Nearing its midpoint, the Decade to Overcome Violence (DOV) is being embraced around the globe.

The Decade, envisioned to harness the insights and potential of churches for reconciliation and peace, was launched in 2001 with a celebration in Potsdam, Germany. The movement sponsored by the World Council of Churches (WCC) has gone on to spotlight a different part of the world each year: In 2004, the focus was the United States. This year, it is Asia.

Wherever the focus goes, those involved say they are finding enthusiasm and momentum for the effort. "The more people and churches find out about it, the more excited they get," says Rev. Dr Bernice Powell-Jackson, WCC president from the North American region and a spokesperson for the Decade during last year's US emphasis.

"Our biggest challenge is getting the word out. I think it's something that most people of faith are grappling with. When people realise they're part of a whole world of Christians working and praying for this, they become very empowered."

WCC general secretary Rev. Dr Samuel Kobia lifted up the Decade, which has become one of the council's most visible initiatives, during his address to the organization's central committee meeting in Geneva on 15 February. He said the DOV "has provided a framework for a growing number of churches around the world to address violence holistically in all its many forms, and develop creative ways to overcome violence."
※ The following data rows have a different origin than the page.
(** The guards let the token's requests through. *)
Lemma guards_pass token userId name f v header s w (k : AuthenticatedPrincipal → prog ev dstate reply) Q :
  deployed env token userId name f v → header = "Bearer " +:+ token →
  (∀ granted s' w', wp env R (k {| userId := userId; scopes := granted |}) s' w' Q) →
  wp env R (p ← AuthGuard.canActivate (Some header);
            _ ← ScopesGuard.canActivate (Some ["functions:invoke"]) (Some p);
            k p) s w Q.
Proof.
  intros (Hmc & Hjwt & _) -> HQ. unfold AuthGuard.canActivate. rewrite startsWith_app, (slice_from_app "Bearer ").
  change (startsWith "mc_" token) with (startsWith API_KEY_PREFIX token). rewrite Hmc.
  apply wp_bind, wp_bind. unfold AuthGuard.tryVerifyJwt, AuthService.verifyJwt, lib, call. apply wp_try.
  cbn [mbind prog_mbind bind wp]. intros r w1 s1 (granted & -> & Hin)%Hjwt _. cbn [of_outcome mbind prog_mbind bind wp].
  cbv beta iota. unfold ScopesGuard.canActivate. cbn [scopes jwt_scopes jwt_sub].
  assert (ScopesGuard.missing_scopes ["functions:invoke"] granted = []) as ->
    by (apply missing_scopes_nil; by intros sc ->%list_elem_of_singleton). apply HQ.
Qed.

Lemma serve_status token userId name f v body s w o s' w' :
  deployed env token userId name f v →
  exec env R (serve storage {| req_route := POST_invoke name; req_authorization := Some ("Bearer " +:+ token); req_body := body; req_file := None |})
    s w o s' w' →
  sent_status (POST_invoke name) o = 200 ∨ sent_status (POST_invoke name) o = 503.
Proof.
  intros Hd Hx. by_wp Hx. unfold serve. cbn [req_route guards_of req_authorization].
  eapply guards_pass; [exact Hd|done|]. intros granted s1 w1. unfold handle. cbn [req_route with_user Auth.userId req_body].
  apply wp_bind. eapply wp_mono; [by eapply invoke_status|]. intros [r|x] s2 w2; cbn [wp sent_status].
  - intros ->. by left.
  - intros [m ->]. by right.
Qed.

(** The answer of the platform at [base] to a request: 404 for a path it does not
    know, 400 for a body that does not parse, and else what serving it gives, from
    whatever state the platform is in. *)
Definition answered (rt : option route) (body : payload) (headers : list (string * string)) (status : Z) : Prop :=
  match rt with
  | None => status = 404
  | Some rt =>
      match request_of rt body headers with
      | None => status = 400
      | Some rq => ∃ s w o s' w', exec env R (serve storage rq) s w o s' w' ∧ status = sent_status rt o
      end
  end.
(* ===== verification/Tenants.v ===== *)
(** * Tenants under concurrency

    The API serves many requests at once, in any number of processes, interleaved
    at each of their calls.  The file proves that no crowd of requests, whatever
    their interleaving, changes a row of an account unless one of them came with
    a credential of that account: an attacker gains nothing from races between
    looking a function up and using it, or between a guard and its handler. *)

From S2P Require Import Prelude Json JsonText Prog Interleave Services Percentile Database Schema Auth Registry Dispatch Functions Storage Build Metrics Api.
#[local] Open Scope Z_scope.

(** ** Identifiers are not reused *)

(** [env] with the identifiers that were ever in use: a new row's is none of them
    (identifiers are uuids). *)
Definition remembering {W} (env : Env ev W) (view : W → tables) : Env ev (W * list string) :=
  λ X e w r w', env X e w.1 r w'.1 ∧
    (∀ id, id ∈ ids_of (view w'.1) → id ∈ ids_of (view w.1) ∨ id ∉ w.2) ∧
    w'.2 = w.2 ++ ids_of (view w'.1).

(** What a call does to the functions and keys that exist. *)
Definition functions_kept (t t' : tables) : Prop :=
  ∀ f, f ∈ t_functions t' → f ∈ t_functions t ∨ fn_id f ∉ ids_of t.
Definition keys_kept (t t' : tables) : Prop :=
  ∀ k, k ∈ t_keys t' → (∃ k', k' ∈ t_keys t ∧ key_id k' = key_id k ∧ key_userId k' = key_userId k) ∨ key_id k ∉ ids_of t.

Lemma functions_kept_same t t' : t_functions t' = t_functions t → functions_kept t t'.
Proof. intros H f Hf. left. by rewrite <- H. Qed.
Lemma keys_kept_same t t' : t_keys t' = t_keys t → keys_kept t t'.
Proof. intros H k Hk. left. exists k. by rewrite <- H. Qed.

Lemma functions_kept_snoc t t' f :
  t_functions t' = t_functions t ++ [f] → fn_id f ∉ ids_of t → functions_kept t t'.
Proof. intros H Hf g Hg. rewrite H in Hg. apply elem_of_app in Hg as [Hg|Hg%list_elem_of_singleton]; [by left|subst; by right]. Qed.
Lemma functions_kept_filter t t' P : t_functions t' = List.filter P (t_functions t) → functions_kept t t'.
Proof. intros H f Hf. rewrite H in Hf. apply elem_of_filterb in Hf as [Hf _]. by left. Qed.
Lemma keys_kept_snoc t t' k : t_keys t' = t_keys t ++ [k] → key_id k ∉ ids_of t → keys_kept t t'.
Proof. intros H Hk g Hg. rewrite H in Hg. apply elem_of_app in Hg as [Hg|Hg%list_elem_of_singleton]; [left; eauto|subst; by right]. Qed.
Lemma keys_kept_update t t' P f :
  t_keys t' = update_where P f (t_keys t) → (∀ k, key_id (f k) = key_id k ∧ key_userId (f k) = key_userId k) → keys_kept t t'.
Proof.
  intros H Hf k Hk. rewrite H in Hk. apply elem_of_update_where in Hk as (k0 & Hk0 & ->). left. exists k0.
  split; [done|]. destruct (P k0); [|done]. by destruct (Hf k0).
Qed.

Lemma harmless_kept u {X} (e : db_eff X) t r t' :
  harmless u t e → db_spec e t r t' → functions_kept t t' ∧ keys_kept t t'.
Proof.
  intros Ha Hs. destruct (reads e) eqn:Hrd.
  { rewrite (reads_same e t r t' Hrd Hs). by split; [apply functions_kept_same|apply keys_kept_same]. }
  destruct Hs as [(draw & now & Hd & Hr)|(x & _ & _ & ->)]; [|by split; [apply functions_kept_same|apply keys_kept_same]].
  pose proof (Hd t) as Hf.
  destruct e; try discriminate Hrd; try discriminate Ha; simpl in Hr; repeat case_match; simplify_eq; split;
    first [ by apply functions_kept_same | by apply keys_kept_same
          | by eapply functions_kept_snoc | by eapply keys_kept_snoc
          | by eapply functions_kept_filter
          | by eapply keys_kept_update ].
Qed.

(** ** The relation every step of the API satisfies *)

Section concurrency.
Context `{JC : JsonCodec} `{SHA : Sha256} `{EV : EmailValidator} (storage : ObjectStorage).
Context {W : Type} (env : Env ev W) (view : W → tables) `{DBE : !DbEnv env view} `{LIB : !LibEnv env}.
Context (u : string) (rows : tables).

(** The tables are well-formed, know [u] and every identifier in use is
    remembered; [u]'s rows are [rows]. *)
Definition settled_world (w : W * list string) : Prop :=
  schema_ok (view w.1) ∧ u ∈ map user_id (t_users (view w.1)) ∧ tenant u (view w.1) = rows ∧
  ∀ id, id ∈ ids_of (view w.1) → id ∈ w.2.

(** A step leaves [u]'s rows alone, and every function and key whose identifier
    was in use before belongs to whom it belonged. *)
Definition unharmed (a b : W * list string) : Prop :=
  settled_world a → settled_world b ∧ (∀ id, id ∈ a.2 → id ∈ b.2) ∧
    (∀ f, f ∈ t_functions (view b.1) → fn_id f ∈ a.2 → f ∈ t_functions (view a.1)) ∧
    (∀ k, k ∈ t_keys (view b.1) → key_id k ∈ a.2 → ∃ k', k' ∈ t_keys (view a.1) ∧ key_id k' = key_id k ∧ key_userId k' = key_userId k).
(* ===== verification/Delivery.v ===== *)
(** * Delivery

    Both queues of the platform are consumer groups: a message is read, worked on
    and acknowledged, and Redis gives it to somebody else when its consumer dies in
    between.  The file proves that under any interleaving of the platform's tasks
    nothing is acknowledged before it is done: a build message only once its build
    is finished (or deleted), a job only once its outcome was published.

    Both groups are created at [$], so they never see what was added before.  For
    builds that is a limit, and the property speaks of the messages a group has not
    dealt with when it exists; the last example loses one that came before.  For
    jobs it cannot happen: a request adds a job only after it read a worker in the
    registry, and a worker registers only after it made the group. *)

From S2P Require Import Prelude Json JsonText Prog Interleave Services Broker Percentile Database Schema Auth Registry Dispatch Functions Storage.
From S2P Require Import Build Outbox BuildConsumer Container Worker Metrics Api Tenants Pipeline.
#[local] Open Scope Z_scope.

(** ** Builds do not become pending again *)

Definition quiet_db {X} (e : db_eff X) : Prop :=
  match e with
  | BuildUpdate _ p => patch_status p ≠ PENDING
  | TransactionBatch a b =>
      match a, b with VersionCreate _ _ _, BuildUpdate _ p => patch_status p ≠ PENDING | _, _ => False end
  | _ => True
  end.

Definition builds_settle (t t' : tables) : Prop :=
  ∀ b, b ∈ t_builds t' → build_status b = PENDING →
    (∃ b', b' ∈ t_builds t ∧ build_id b' = build_id b ∧ build_status b' = PENDING) ∨ build_id b ∉ ids_of t.

Lemma settle_unchanged t t' : t_builds t' = t_builds t → builds_settle t t'.
Proof. intros H b Hb Hs. rewrite H in Hb. left. eauto. Qed.
Lemma settle_new t t' b : t_builds t' = t_builds t ++ [b] → build_id b ∉ ids_of t → builds_settle t t'.
Proof.
  intros H Hb x Hx Hs. rewrite H in Hx. apply elem_of_app in Hx as [Hx|Hx%list_elem_of_singleton]; [left; eauto|subst; by right].
Qed.
Lemma settle_patch t t' P p :
  t_builds t' = update_where P (patch_build p) (t_builds t) → patch_status p ≠ PENDING → builds_settle t t'.
Proof.
  intros H Hp x Hx Hs. rewrite H in Hx. apply elem_of_update_where in Hx as (b & Hb & ->). left. exists b.
  destruct (P b); simpl in *; [by rewrite Hs in Hp|done].
Qed.
Lemma settle_commit t t' ws : t_builds t' = commit_writes ws (t_builds t) → builds_settle t t'.
Proof.
  intros H x Hx Hs. rewrite H in Hx. apply committed_build in Hx as (b & Hb & Hi & _ & Hst & _). left. exists b.
  by rewrite Hi, <- Hst.
Qed.
Lemma settle_delete fid t : builds_settle t (delete_function_cascade fid t).
Proof. intros b [Hb _]%elem_of_filterb Hs. left. eauto. Qed.

Lemma quiet_settle {X} (e : db_eff X) t r t' : quiet_db e → db_spec e t r t' → builds_settle t t'.
Proof.
  intros He [(draw & now & Hd & Hr)|(x & _ & _ & ->)]; [|by apply settle_unchanged]. pose proof (Hd t) as Hf.
  destruct e as [| | | | | | | | | | | | | | | | | | | | | | |X Y a b| | | | |].
  24: { destruct a; try done. destruct b; try done. simpl in Hr. repeat case_match; simplify_eq;
        first [by apply settle_unchanged|by eapply settle_patch]. }
  all: simpl in Hr, He; repeat case_match; simplify_eq;
    first [by apply settle_unchanged|by eapply settle_new|by apply settle_delete|by eapply settle_commit|by eapply settle_patch].
Qed.

(** A successful update leaves its build finished. *)
Lemma update_finishes draw now bid p t r t' :
  patch_status p ≠ PENDING → db_ref draw now (BuildUpdate bid p) t = (Ok r, t') →
  bid ∈ map build_id (t_builds t') ∧ ∀ b, b ∈ t_builds t' → build_id b = bid → build_status b ≠ PENDING.
Proof.
  intros Hp Hr. simpl in Hr. destruct (find_build bid t) as [b0|] eqn:Hb; [|done]. injection Hr as _ <-. simpl. split.
  - unfold update_where. rewrite map_map. apply find_bd_Some in Hb as [Hb Hid]. apply list_elem_of_fmap. exists b0. split; [|done].
    by case_bool_decide.
  - intros x (b & Hin & ->)%elem_of_update_where Hid. by case_bool_decide.
Qed.

Lemma batch_finishes draw now fid n ref bid p t r t' :
  patch_status p ≠ PENDING → db_ref draw now (TransactionBatch (VersionCreate fid n ref) (BuildUpdate bid p)) t = (Ok r, t') →
  bid ∈ map build_id (t_builds t') ∧ ∀ b, b ∈ t_builds t' → build_id b = bid → build_status b ≠ PENDING.
Proof.
  intros Hp Hr. simpl in Hr. destruct (find_function_by_id fid t); [|done]. destruct (has_version fid n t); [done|].
  set (t1 := set_versions _ t) in Hr. apply (update_finishes draw now bid p t1 (patch_build p (default (mk_build "" 0 "" "" PENDING) (find_build bid t1)))); [done|].
  simpl. destruct (find_build bid t1); [|done]. by injection Hr as _ <-.
Qed.

(** ** The relation every step of the platform satisfies *)

(** A job whose outcome was published on the channel of its correlation id. *)
Definition replied `{JC : JsonCodec} (fields : list string) (b : broker) : Prop :=
  ∃ outcome, (invocationResultChannel (default "undefined" (field_get fields "correlationId")), JSON_stringify outcome) ∈ b_published b.
Lemma answered_later m fields b b' : live b → forward b b' → answered m fields b → answered m fields b'.
Proof.
  intros Hb Hf (Hm & Ho & Hr). destruct (Hf Hb) as (_ & Hj & Hp & Hback & _).
  split_and!; [by eapply job_later| |by eapply replied_later]. intros H. apply Ho, Hback; [|done]. by apply (list_elem_of_fmap_2 fst _ (m, fields)).
Qed.

Lemma closed_answered m fields b b' :
  live b → forward b b' → (m, fields) ∈ jobs b → open_job m b → ¬ open_job m b' → answered m fields b'.
Proof.
  intros Hb Hf Hm Ho Hc. destruct (Hf Hb) as (_ & Hj & _ & _ & Hr).
  split_and!; [by eapply job_later|done|]. by destruct (Hr m fields Hm Ho).
Qed.

Lemma undisturbed_forward b b' : undisturbed b b' → forward b b'.
Proof.
  intros (Hl & Hj & Hg & Hp) Hb. specialize (Hl Hb). split_and!; [done..| |].
  - intros m Hm (g & Hgo & Hw). rewrite Hg in Hgo. exists g. split; [done|]. destruct Hw as [Hw|?]; [left|by right].
    destruct Hl as [Hok _]. destruct (Hok INVOCATION_STREAM_KEY) as [Hnd _]. destruct Hb as [Hb _].
    destruct (Hb INVOCATION_STREAM_KEY) as [_ Hgr]. destruct (Hgr _ _ Hgo) as [Hd _]. destruct Hj as [l Hj]. rewrite Hj in Hw, Hnd.
    rewrite drop_app_le, map_app in Hw by done. apply elem_of_app in Hw as [?|Hw]; [done|].
    rewrite map_app in Hnd. apply NoDup_app in Hnd as (_ & Hdis & _). by destruct (Hdis m Hm).
  - intros m fields _ (g & Hgo & Hw). left. exists g. split; [by rewrite Hg|]. destruct Hw as [Hw|?]; [left|by right].
    destruct Hj as [l ->]. destruct Hb as [Hb _]. destruct (Hb INVOCATION_STREAM_KEY) as [_ Hgr]. destruct (Hgr _ _ Hgo) as [Hd _].
    rewrite drop_app_le, map_app by done. apply elem_of_app. by left.
Qed.

(** ** What the worker's commands do to it *)

(** The group has read the message. *)
Definition read_by (m : string) (b : broker) : Prop := ∃ g, job_group b = Some g ∧ m ∈ map fst (take (g_delivered g) (jobs b)).

Lemma pending_read m g b : live b → job_group b = Some g → m ∈ map fst (g_pending g) → read_by m b.
Proof. intros [Hb _] Hg Hm. exists g. split; [done|]. destruct (Hb INVOCATION_STREAM_KEY) as [_ Hgr]. destruct (Hgr _ _ Hg) as [_ Hp]. by apply Hp. Qed.

(** A read message is open only while it is pending. *)
Lemma read_open m g b : live b → job_group b = Some g → m ∈ map fst (take (g_delivered g) (jobs b)) → open_job m b → m ∈ map fst (g_pending g).
Proof.
  intros [Hb _] Hg Hm (g' & Hg' & [Hw|Hw]); rewrite Hg in Hg'; injection Hg' as <-; [|done].
  destruct (Hb INVOCATION_STREAM_KEY) as [Hnd _]. rewrite <- (take_drop (g_delivered g) (jobs b)), map_app in Hnd.
  apply NoDup_app in Hnd as (_ & Hdisj & _). by destruct (Hdisj m Hm).
Qed.

(** The worker read nothing in between. *)
Definition same_read (b b' : broker) : Prop :=
  ∀ g, job_group b = Some g → ∃ g', job_group b' = Some g' ∧ g_delivered g' = g_delivered g.
Lemma undisturbed_read b b' : undisturbed b b' → same_read b b'.
Proof. intros (_ & _ & Hg & _) g Hgo. exists g. by rewrite Hg. Qed.
#[export] Instance same_read_preorder : PreOrder same_read.
Proof.
  split; [intros b g Hg; eauto|]. intros a b c Hab Hbc g Hg. destruct (Hab g Hg) as (g1 & Hg1 & H1).
  destruct (Hbc g1 Hg1) as (g2 & Hg2 & H2). exists g2. split; [done|congruence].
Qed.
Lemma same_read_set g g' b :
  job_group b = Some g → g_delivered g' = g_delivered g → same_read b (set_group INVOCATION_STREAM_KEY INVOCATION_CONSUMER_GROUP g' b).
Proof. intros Hg Hd x Hx. rewrite Hg in Hx. injection Hx as <-. exists g'. by rewrite group_of_set_group, decide_True. Qed.

Definition publish (channel text : string) (b : broker) : broker :=
  {| b_streams := b_streams b; b_published := b_published b ++ [(channel, text)] |}.
Definition acknowledge (m : string) (g : group) (b : broker) : broker :=
  set_group INVOCATION_STREAM_KEY INVOCATION_CONSUMER_GROUP
    {| g_delivered := g_delivered g; g_pending := List.filter (λ p, negb (bool_decide (p.1 = m))) (g_pending g) |} b.

(** Publishing only adds a message to a channel. *)
Lemma publish_undisturbed channel text b : undisturbed b (publish channel text b).
Proof. split_and!; [done|done|done|by eexists]. Qed.

(** Acknowledging an answered job closes it, and it alone. *)
Lemma ack_forward m fields g b :
  live b → job_group b = Some g → (m, fields) ∈ jobs b → m ∈ map fst (take (g_delivered g) (jobs b)) → replied fields b →
  forward b (acknowledge m g b) ∧ answered m fields (acknowledge m g b) ∧ same_read b (acknowledge m g b).
Proof.
  intros Hb Hg Hm Hread Hr. set (b' := acknowledge m g b).
  assert (jobs b' = jobs b) as Hj by exact (entries_set_group _ _ _ b _).
  assert (job_group b' = Some {| g_delivered := g_delivered g; g_pending := List.filter (λ p, negb (bool_decide (p.1 = m))) (g_pending g) |}) as Hg'.
  { unfold b', acknowledge. by rewrite group_of_set_group, decide_True. }
  assert (∀ x, open_job x b' → open_job x b ∧ x ≠ m) as Hback.
  { intros x (g' & Hg1 & Hw). rewrite Hg' in Hg1. injection Hg1 as <-. unfold waits in Hw. rewrite Hj in Hw. simpl in Hw. split.
    - exists g. split; [done|]. destruct Hw as [?|Hw]; [by left|right]. apply list_elem_of_fmap in Hw as (p & -> & [Hp _]%elem_of_filterb).
      by apply list_elem_of_fmap_2.
    - intros ->. destruct Hw as [Hw|Hw].
      + destruct Hb as [Hb _]. destruct (Hb INVOCATION_STREAM_KEY) as [Hnd _]. rewrite <- (take_drop (g_delivered g) (jobs b)), map_app in Hnd.
        apply NoDup_app in Hnd as (_ & Hdisj & _). by destruct (Hdisj m Hread).
      + apply list_elem_of_fmap in Hw as (p & Hpm & [_ Hp]%elem_of_filterb). rewrite bool_decide_eq_true_2 in Hp; done. }
  split; [|split].
  3: { intros x Hx. rewrite Hg in Hx. injection Hx as <-. eexists. by split. }
  2: { split_and!; [by rewrite Hj| |done]. intros Ho. by apply Hback in Ho as [_ ?]. }
  intros [Hok Hsome]. split_and!.
  - split; [|by rewrite Hg']. apply set_group_ok; [exact Hok|]. destruct (Hok INVOCATION_STREAM_KEY) as [_ Hgr].
    destruct (Hgr _ _ Hg) as [Hd Hp]. split; [exact Hd|]. intros x Hx. apply Hp.
    apply list_elem_of_fmap in Hx as (p & -> & [Hx _]%elem_of_filterb). by apply list_elem_of_fmap_2.
  - by rewrite Hj.
  - done.
  - intros x _ Hx. by apply Hback.
  - intros x f Hx (g0 & Hg0 & Hw). rewrite Hg in Hg0. injection Hg0 as <-. destruct (decide (x = m)) as [->|Hne].
    + right. assert ((m, f) = (m, fields)) as [= ->]; [|done]. destruct (Hok INVOCATION_STREAM_KEY) as [Hnd _].
      by eapply (NoDup_map_inj fst).
    + left. eexists. split; [exact Hg'|]. unfold waits. rewrite Hj. simpl. destruct Hw as [?|Hw]; [by left|right].
      apply list_elem_of_fmap in Hw as (p & -> & Hp). apply list_elem_of_fmap_2, elem_of_filterb. split; [done|]. by rewrite bool_decide_eq_false_2.
Qed.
The Decade's popularity may be due, in part, to the fact that it is not a WCC programme as such, but rather a central conduit through which to join the many peacemaking activities churches have already been pursuing and new ones that have begun.

Dr Fernando Enns, a central committee member from the Mennonite Church in Germany, says that this approach is consistent with the original vision for the Decade. It was Enns who, during the final stages of the WCC eighth assembly in Harare, Zimbabwe, in 1998, brought to the floor the motion that began the DOV.

"We dreamed of starting a movement of churches in fellowship to overcome violence. What you're hoping for and dreaming of is that churches will connect to it, and own it: Here's an ecumenical space opening up where we can work on this topic," Enns says.

Rev. Hansulrich Gerber, DOV coordinator for the WCC, affirms that vision. There is, he says, "a critical mass of transformative power in the churches and communities to overcome violence, and it's growing. We have energy and momentum."

In 2004, the Decade gave special attention to the United States, with the theme, "The power and promise of peace." Special activities kicked off with an event in New York early in the year, and progressed to a large culminating gathering in Atlanta in October. Eight "living letters" , people from around the world who could bring encouraging words about overcoming violence, were present for the Atlanta celebration.

Rev. Dr Angelique Walker-Smith of the National Baptist Convention USA Inc., one of the historic black churches, helped to mobilize for the Atlanta event. "The local community was so excited to receive us," she says. "It was celebrative, informing, and engaging."

Some Atlanta activities were held at schools and colleges in the area to involve young people, and peacemaker awards were presented on behalf of the WCC. Martin Luther King III served as honorary chairman and was present for the culminating gathering.

Now the spotlight shifts to Asia, where Rev. Dr Ahn Jae Woong, general secretary of the Christian Conference of Asia (CCA), says the Decade will be very useful to the people of his region and "an opportunity to revitalise Asian wisdom on living together" .

Woong says that peacemaking resources have been distributed, and that even the theme of the 31 March - 6 April CCA 12th general assembly in Thailand emphasises the DOV: "Building Communities of Peace for All".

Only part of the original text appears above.